• [Brief] Your answer should hold exactly the lines from the line containing "rewrite (bind_Ok _ _ _ _ _ E)." through the end of the entries that follow.
Supplied data section start
Lemma add_run s q l p pp :
  qlist s q l -> (length l < NPROC)%nat -> procs s !! p = Some pp ->
  (forall i x, (i < length l - 1)%nat -> l !! i = Some x ->
     exists px, procs s !! x = Some px /\ p_pid px <> p_pid pp) ->
  exists s', add_proc_to_q p (Z.of_nat q) s = Ok (1, s') /\
    qlist s' q (l ++ [p]) /\ other_queues q s s' /\ same_globals s s' /\
    procs s' = <[p := enqueued q s pp]> (procs s) /\
    length (queues s') = length (queues s) /\ length (q_tail s') = length (q_tail s).
Proof.
  intros Hq Hl Hp Hne. pose proof Hq as (Ht & row & Hr & Hrl & Hle & Htk).
  assert (Hplt : (p < length (procs s))%nat) by by apply lookup_lt_Some in Hp.
  unfold add_proc_to_q. rewrite (bind_Ok _ _ _ _ _ (tail_of_run _ _ _ Ht)).
  rewrite (bind_Ok _ _ _ _ _ (get_proc_run _ _ _ Hp)).
  assert (Hnone : find_pid (Z.of_nat q) (p_pid pp) (seqZ 0 (Z.of_nat (length l) - 1)) s = Ok (None, s)).
  { destruct (decide (length l = 0)%nat) as [E|E]; [by rewrite E|].
    replace (Z.of_nat (length l) - 1) with (Z.of_nat (length l - 1)) by lia.
    eapply find_pid_none; [done|lia|]. done. }
  rewrite (bind_Ok _ _ _ _ _ Hnone). rewrite (bind_Ok get _ s s s eq_refl).
  rewrite (bind_Ok _ _ _ _ _ (upd_proc_run _ _ _ _ Hp)).
  set (s1 := set_procs (<[p := set_p_enter (s32 (ticks s)) pp]> (procs s)) s).
  assert (Hp1 : procs s1 !! p = Some (set_p_enter (s32 (ticks s)) pp)) by (by apply list_lookup_insert_eq).
  rewrite (bind_Ok _ _ _ _ _ (upd_proc_run _ _ _ _ Hp1)). subst s1. simpl.
  rewrite list_insert_insert_eq. fold (enqueued q s pp).
  replace (Z.of_nat (length l) - 1 + 1) with (Z.of_nat (length l)) by lia.
  set (s2 := set_procs (<[p := enqueued q s pp]> (procs s)) s).
  assert (Hqt : (q < length (q_tail s2))%nat) by by apply lookup_lt_Some in Ht.
  rewrite (bind_Ok _ _ _ _ _ (set_tail_run s2 q _ Hqt)).
  set (s3 := set_q_tail _ s2).
  rewrite (bind_Ok _ _ _ _ _ (set_cell_run s3 q row (length l) (Some p) Hr ltac:(lia))).
  eexists. split; [done|].
  edestruct (qlist_write (set_procs (<[p := enqueued q s pp]> (procs s)) s) q l row
    (<[length l := Some p]> row) (l ++ [p]) (Z.of_nat (length l))) as [H1 H2];
    [done|done|by rewrite length_insert| | | |].
  - rewrite length_app. simpl. lia.
  - rewrite length_app. simpl. lia.
  - rewrite length_app. simpl. rewrite Nat.add_1_r.
    rewrite (take_S_r _ _ (Some p)) by (apply list_lookup_insert_eq; lia).
    rewrite take_insert_ge by lia. by rewrite Htk, fmap_app.
  - split; [exact H1|]. split; [exact H2|].
    split; [by repeat split|]. split; [done|]. by simpl; rewrite !length_insert.
Qed.

(** The shift loop of [remove_proc_from_q]. *)
Lemma shift_run q k : forall s row m, queues s !! q = Some row -> (m + k < length row)%nat ->
  exists row', for_each ((fun i : nat => Z.of_nat i + Z.of_nat m) <$> seq 0 k) (fun i =>
      c ← queue_cell (Z.of_nat q) (i + 1); set_cell (Z.of_nat q) i c) s
    = Ok (tt, set_queues (<[q := row']> (queues s)) s) /\
    length row' = length row /\
    forall i, row' !! i = if decide (m <= i < m + k)%nat then row !! S i else row !! i.
Proof.
  induction k as [|k IH]; intros s row m Hr Hm.
  - exists row. simpl. split; [|split; [done|]].
    + rewrite list_insert_id by done. by destruct s.
    + intros i. by rewrite decide_False by lia.
  - destruct (lookup_lt_is_Some_2 row (S m)) as [c Hc]; [lia|].
    simpl. unfold mbind at 1, M_bind at 1.
    replace (Z.of_nat 0 + Z.of_nat m + 1) with (Z.of_nat (S m)) by lia.
    rewrite (bind_Ok _ _ _ _ _ (queue_cell_run _ _ _ _ _ Hr Hc)).
    replace (Z.of_nat 0 + Z.of_nat m) with (Z.of_nat m) by lia.
    rewrite (set_cell_run _ _ _ _ _ Hr) by lia.
    assert (Hq : (q < length (queues s))%nat) by by apply lookup_lt_Some in Hr.
    set (s1 := set_queues (<[q := <[m := c]> row]> (queues s)) s).
    destruct (IH s1 (<[m := c]> row) (S m)) as (row' & Hrun & Hlen & Hrow').
    { by apply list_lookup_insert_eq. }
    { rewrite length_insert. lia. }
    exists row'. split; [|split; [by rewrite Hlen, length_insert|]].
    + rewrite <- fmap_S_seq, <- list_fmap_compose.
      erewrite list_fmap_ext; [rewrite Hrun; subst s1; simpl; by rewrite list_insert_insert_eq|].
      intros i x Hx. simpl. lia.
    + intros i. rewrite Hrow'. destruct (decide (i = m)) as [->|Hi].
      * rewrite decide_False by lia. rewrite decide_True by lia. rewrite Hc.
        apply list_lookup_insert_eq. lia.
      * destruct (decide (S m <= i < S m + k)%nat).
        -- rewrite decide_True by lia. by rewrite list_lookup_insert_ne by lia.
        -- rewrite decide_False by lia. by rewrite list_lookup_insert_ne by lia.
Qed.
(* ===== verification/Kalloc.v ===== *)
(** * Physical pages: memlayout.h, mmu.h and kalloc.c

    The kernel sees physical memory at [KERNBASE] and up; [pmem] is that
    memory, byte by byte, at kernel virtual addresses.  The free pages are
    chained through their first words, as [struct run] does.  [kalloc] and
    [kfree] hold [kmem.lock] around their accesses once [use_lock] is set, so
    one run of either is one atomic step. *)

From stdpp Require Import prelude strings.
From S2P Require Import Prelude CString.

Open Scope Z_scope.

(** ** Layout *)
Definition PGSIZE : Z := 4096.
Definition KERNBASE : Z := 2147483648.
Definition EXTMEM : Z := 1048576.
Definition PHYSTOP : Z := 234881024.
Definition DEVSPACE : Z := 4261412864.
Definition KERNLINK : Z := KERNBASE + EXTMEM.

Definition V2P (a : Z) : Z := u32 (a - KERNBASE).
Definition P2V (a : Z) : Z := u32 (a + KERNBASE).

Definition PGROUNDDOWN (a : Z) : Z := Z.land a (Z.lnot (PGSIZE - 1)).
Definition PGROUNDUP (sz : Z) : Z := PGROUNDDOWN (u32 (sz + PGSIZE - 1)).

(** ** Words in memory, little endian *)
Definition load32 (m : mem) (a : Z) : Z :=
  m a + 256 * (m (a + 1) + 256 * (m (a + 2) + 256 * m (a + 3))).

Definition store32 (m : mem) (a v : Z) : mem := fun x =>
  if (a <=? x) && (x <? a + 4) then Z.shiftr v (8 * (x - a)) mod 256 else m x.

(** ** The allocator *)
Record kmem : Type := mkKmem {
  pmem : mem;
  freelist : Z;
  use_lock : bool;
  kout : list Z           (** what the memory code printed on the console *)
}.

Definition set_pmem (m : mem) (s : kmem) : kmem := mkKmem m (freelist s) (use_lock s) (kout s).
Definition set_freelist (r : Z) (s : kmem) : kmem := mkKmem (pmem s) r (use_lock s) (kout s).
Definition set_use_lock (b : bool) (s : kmem) : kmem := mkKmem (pmem s) (freelist s) b (kout s).

Section Kalloc.
(** [kend] is the linker's symbol [end]. *)
Context (kend : Z).

Definition kfree (v : Z) : M kmem unit :=
  if negb (v mod PGSIZE =? 0) || (v <? kend) || (PHYSTOP <=? V2P v) then panic "kfree"
  else
    modify (fun s => set_pmem (memset (pmem s) v 1 PGSIZE) s);;
    modify (fun s => set_pmem (store32 (pmem s) v (freelist s)) s);;
    modify (set_freelist v).

Definition kalloc : M kmem Z :=
  r ← gets freelist;
  (if r =? 0 then mret tt else modify (fun s => set_freelist (load32 (pmem s) r) s));;
  mret r.

(** [for(; p + PGSIZE <= vend; p += PGSIZE) kfree(p)]; [n] bounds the
    iterations. *)
Fixpoint freerange_loop (n : nat) (p vend : Z) : M kmem unit :=
  if p + PGSIZE <=? vend then
    match n with
    | O => fault
    | S n' => kfree p;; freerange_loop n' (p + PGSIZE) vend
    end
  else mret tt.

Definition freerange (vstart vend : Z) : M kmem unit :=
  freerange_loop (Z.to_nat (vend / PGSIZE)) (PGROUNDUP vstart) vend.

Definition kinit1 (vstart vend : Z) : M kmem unit :=
  modify (set_use_lock false);; freerange vstart vend.

Definition kinit2 (vstart vend : Z) : M kmem unit :=
  freerange vstart vend;; modify (set_use_lock true).
End Kalloc.

(** ** Words *)
Lemma load_store32 m a v : load32 (store32 m a v) a = u32 v.
Proof.
  unfold load32, store32. cases_Z. rewrite <- bytes_word. rewrite Z.sub_diag.
  replace (a + 1 - a) with 1 by lia. replace (a + 2 - a) with 2 by lia. by replace (a + 3 - a) with 3 by lia.
Qed.

Lemma load32_ext m m' a : (forall x, a <= x < a + 4 -> m' x = m x) -> load32 m' a = load32 m a.
Proof. intros H. unfold load32. rewrite !H by lia. done. Qed.

Lemma store32_other m a v x : x < a \/ a + 4 <= x -> store32 m a v x = m x.
Proof. intros H. unfold store32. cases_Z. Qed.

Lemma load_store32_ne m a b v : b + 4 <= a \/ a + 4 <= b -> load32 (store32 m a v) b = load32 m b.
Proof. intros H. apply load32_ext. intros x Hx. apply store32_other. lia. Qed.

(** ** Pages *)
Definition in_page (p x : Z) : Prop := p <= x < p + PGSIZE.

Definition aligned (a : Z) : Prop := a mod PGSIZE = 0.

Lemma aligned_apart p q x : aligned p -> aligned q -> in_page p x -> in_page q x -> p = q.
Proof. unfold aligned, in_page, PGSIZE. intros Hp Hq H1 H2. apply Z.mod_divide in Hp as [k ->], Hq as [j ->]; lia. Qed.

Lemma PGROUNDDOWN_spec a : PGROUNDDOWN a = a - a mod PGSIZE.
Proof.
  unfold PGROUNDDOWN. change (PGSIZE - 1) with (Z.ones 12). rewrite <- Z.ldiff_land, Z.ldiff_ones_r by lia.
  rewrite Z.shiftl_mul_pow2, Z.shiftr_div_pow2 by lia. change (2 ^ 12) with PGSIZE.
  pose proof (Z.div_mod a PGSIZE). unfold PGSIZE in *. lia.
Qed.

Lemma PGROUNDDOWN_aligned a : aligned (PGROUNDDOWN a).
Proof.
  unfold aligned. rewrite PGROUNDDOWN_spec. unfold PGSIZE. pose proof (Z.div_mod a 4096).
  replace (a - a mod 4096) with (a / 4096 * 4096) by lia. apply Z.mod_mul. lia.
Qed.

Lemma PGROUNDDOWN_id a : aligned a -> PGROUNDDOWN a = a.
Proof. unfold aligned. intros H. rewrite PGROUNDDOWN_spec, H. lia. Qed.

Lemma PGROUNDDOWN_le a : PGROUNDDOWN a <= a < PGROUNDDOWN a + PGSIZE.
Proof. rewrite PGROUNDDOWN_spec. pose proof (Z.mod_pos_bound a PGSIZE). unfold PGSIZE in *. lia. Qed.

Section Free.
Context (kend : Z) (Hkend : KERNBASE <= kend).

Definition page_ok (p : Z) : Prop := aligned p /\ kend <= p < KERNBASE + PHYSTOP.

Lemma page_ok_V2P p : page_ok p -> V2P p = p - KERNBASE.
Proof using Hkend. intros [_ H]. unfold V2P. apply u32_small. unfold KERNBASE, PHYSTOP in *. lia. Qed.

Lemma page_ok_P2V p : page_ok p -> P2V (V2P p) = p.
Proof using Hkend. intros H. rewrite page_ok_V2P by done. destruct H as [_ H]. unfold P2V. rewrite Z.sub_add. apply u32_small. unfold KERNBASE, PHYSTOP in *. lia. Qed.

(** The pages on the chain that starts at [r]. *)
Fixpoint chain (m : mem) (r : Z) (l : list Z) : Prop :=
  match l with
  | [] => r = 0
  | p :: l' => r = p /\ chain m (load32 m p) l'
  end.

Record kinv (s : kmem) (l : list Z) : Prop := {
  ki_chain : chain (pmem s) (freelist s) l;
  ki_nodup : NoDup l;
  ki_pages : Forall page_ok l
}.

Lemma chain_frame m m' r l : Forall page_ok l -> (forall p x, p ∈ l -> in_page p x -> m' x = m x) ->
  chain m r l -> chain m' r l.
Proof using Type.
  revert r. induction l as [|p l IH]; intros r Hl Hm; [done|]. intros [-> H]. split; [done|].
  rewrite (load32_ext m m') by (intros x Hx; apply (Hm p); [left|unfold in_page, PGSIZE; lia]).
  apply Forall_cons in Hl as [_ Hl]. apply IH; [done| |done]. intros q x Hq. apply Hm. by right.
Qed.

Lemma kinv_frame s s' l : kinv s l -> freelist s' = freelist s ->
  (forall p x, p ∈ l -> in_page p x -> pmem s' x = pmem s x) -> kinv s' l.
Proof using Type. intros [H1 H2 H3] E Hm. split; [|done..]. rewrite E. by eapply chain_frame. Qed.

Lemma kfree_run s l v : kinv s l -> page_ok v -> v ∉ l ->
  exists s', kfree kend v s = Ok (tt, s') /\ kinv s' (v :: l) /\ forall x, ~ in_page v x -> pmem s' x = pmem s x.
Proof using Hkend.
  intros [Hc Hn Hf] Hv Hl. unfold kfree. pose proof Hv as [Ha Hr]. unfold aligned in Ha.
  rewrite (page_ok_V2P v) by done. rewrite Ha. change (0 =? 0) with true. cbn [negb orb].
  destruct (Z.ltb_spec v kend); [lia|]. cbn [orb].
  destruct (Z.leb_spec PHYSTOP (v - KERNBASE)); [lia|]. mrun.
  eexists. split; [reflexivity|]. cbn.
  assert (Hout : forall x, ~ in_page v x ->
    store32 (memset (pmem s) v 1 PGSIZE) v (freelist s) x = pmem s x).
  { intros x Hx. unfold in_page in Hx. rewrite store32_other by (unfold PGSIZE in *; lia).
    rewrite memset_spec. cases_Z. }
  split; [|done]. split; [|by apply NoDup_cons|by apply Forall_cons].
  split; [done|]. cbn. rewrite load_store32.
  assert (Hfl : u32 (freelist s) = freelist s).
  { destruct l as [|q l]; simpl in Hc; [by rewrite Hc|]. destruct Hc as [-> _]. apply Forall_cons in Hf as [[_ Hq] _].
    apply u32_small. unfold KERNBASE, PHYSTOP in *. lia. }
  rewrite Hfl. eapply chain_frame; [done| |done]. intros p x Hp Hx. apply Hout. intros Hv'.
  rewrite Forall_forall in Hf. assert (p = v) by (eapply aligned_apart; [apply Hf; done|exact Ha|done..]). congruence.
Qed.

Lemma kalloc_run s l : kinv s l ->
  match l with
  | [] => kalloc s = Ok (0, s)
  | p :: l' => exists s', kalloc s = Ok (p, s') /\ kinv s' l' /\ pmem s' = pmem s /\ page_ok p /\ p <> 0
  end.
Proof using Hkend.
  intros [Hc Hn Hf]. unfold kalloc. destruct l as [|p l]; simpl in Hc.
  - mrun. by rewrite Hc.
  - destruct Hc as [E Hc]. apply NoDup_cons in Hn as [? ?]. apply Forall_cons in Hf as [Hp ?].
    assert (p <> 0) by (destruct Hp as [_ ?]; unfold KERNBASE in *; lia).
    mrun. rewrite E. destruct (Z.eqb_spec p 0); [done|].
    eexists. split; [reflexivity|]. split; [by split|done].
Qed.

(** What [freerange] leaves: the pages from [a] on, last one first. *)
Fixpoint freed (n : nat) (a : Z) (l : list Z) : list Z :=
  match n with
  | O => l
  | S n' => freed n' (a + PGSIZE) (a :: l)
  end.

Lemma elem_of_freed n a l x : x ∈ freed n a l <-> x ∈ l \/ exists k, 0 <= k < Z.of_nat n /\ x = a + k * PGSIZE.
Proof using Type.
  revert a l. induction n as [|n IH]; intros a l; cbn [freed].
  - split; [by left|]. intros [?|(k & ? & _)]; [done|lia].
  - rewrite IH, elem_of_cons. split.
    + intros [[->|?]|(k & Hk & ->)]; [right; exists 0|by left|right; exists (k + 1)]; lia.
    + intros [?|(k & Hk & ->)]; [by left; right|]. destruct (Z.eq_dec k 0) as [->|]; [left; left; lia|].
      right. exists (k - 1). lia.
Qed.

Lemma freerange_loop_run k n : forall a b l s, kinv s l -> aligned a -> kend <= a ->
  Z.of_nat n = (b - a) / PGSIZE -> (n <= k)%nat -> b <= KERNBASE + PHYSTOP ->
  (forall p, p ∈ l -> p < a) ->
  exists s', freerange_loop kend k a b s = Ok (tt, s') /\ kinv s' (freed n a l) /\
    (forall x, x < a \/ b <= x -> pmem s' x = pmem s x) /\ use_lock s' = use_lock s.
Proof using Hkend.
  revert k. induction n as [|n IH]; intros k a b l s Hs Ha Hk Hn Hkn Hb Hl; destruct k as [|k];
    cbn [freerange_loop]; try lia; pose proof (Z.div_mod (b - a) PGSIZE ltac:(done)) as Hd;
    pose proof (Z.mod_pos_bound (b - a) PGSIZE ltac:(done)) as Hm;
    destruct (Z.leb_spec (a + PGSIZE) b) as [Hab|Hab]; try (unfold PGSIZE in *; lia); try (by exists s).
  destruct (kfree_run s l a Hs) as (s1 & E & Hs1 & Hm1).
  { split; [done|]. unfold PGSIZE in *. lia. }
  { intros H. apply Hl in H. lia. }
  rewrite (bind_Ok _ _ _ _ _ E). destruct (IH k (a + PGSIZE) b (a :: l) s1 Hs1) as (s2 & E2 & Hs2 & Hm2 & Hu).
  - unfold aligned in *. rewrite Z.add_mod, Ha by done. done.
  - unfold PGSIZE in *. lia.
  - replace (b - (a + PGSIZE)) with (b - a + (-1) * PGSIZE) by lia. rewrite Z.div_add by done. lia.
  - lia.
  - done.
  - intros p [->|Hp]%elem_of_cons; [unfold PGSIZE; lia|]. apply Hl in Hp. unfold PGSIZE. lia.
  - exists s2. split; [done|]. split; [done|]. split.
    + intros x Hx. rewrite Hm2 by (unfold PGSIZE in *; lia). apply Hm1. unfold in_page. lia.
    + rewrite Hu. unfold kfree in E. revert E. destruct (_ || _ || _); [done|]. mrun. by intros [= <-].
Qed.
End Free.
Supplied data section end
• [Response for this exercise]
  rewrite (bind_Ok _ _ _ _ _ E). destruct (IH k (a + PGSIZE) b (a :: l) s1 Hs1) as (s2 & E2 & Hs2 & Hm2 & Hu).
  - unfold aligned in *. rewrite Z.add_mod, Ha by done. done.
  - unfold PGSIZE in *. lia.
  - replace (b - (a + PGSIZE)) with (b - a + (-1) * PGSIZE) by lia. rewrite Z.div_add by done. lia.
  - lia.
  - done.
  - intros p [->|Hp]%elem_of_cons; [unfold PGSIZE; lia|]. apply Hl in Hp. unfold PGSIZE. lia.
  - exists s2. split; [done|]. split; [done|]. split.
    + intros x Hx. rewrite Hm2 by (unfold PGSIZE in *; lia). apply Hm1. unfold in_page. lia.
    + rewrite Hu. unfold kfree in E. revert E. destruct (_ || _ || _); [done|]. mrun. by intros [= <-].
Qed.
End Free.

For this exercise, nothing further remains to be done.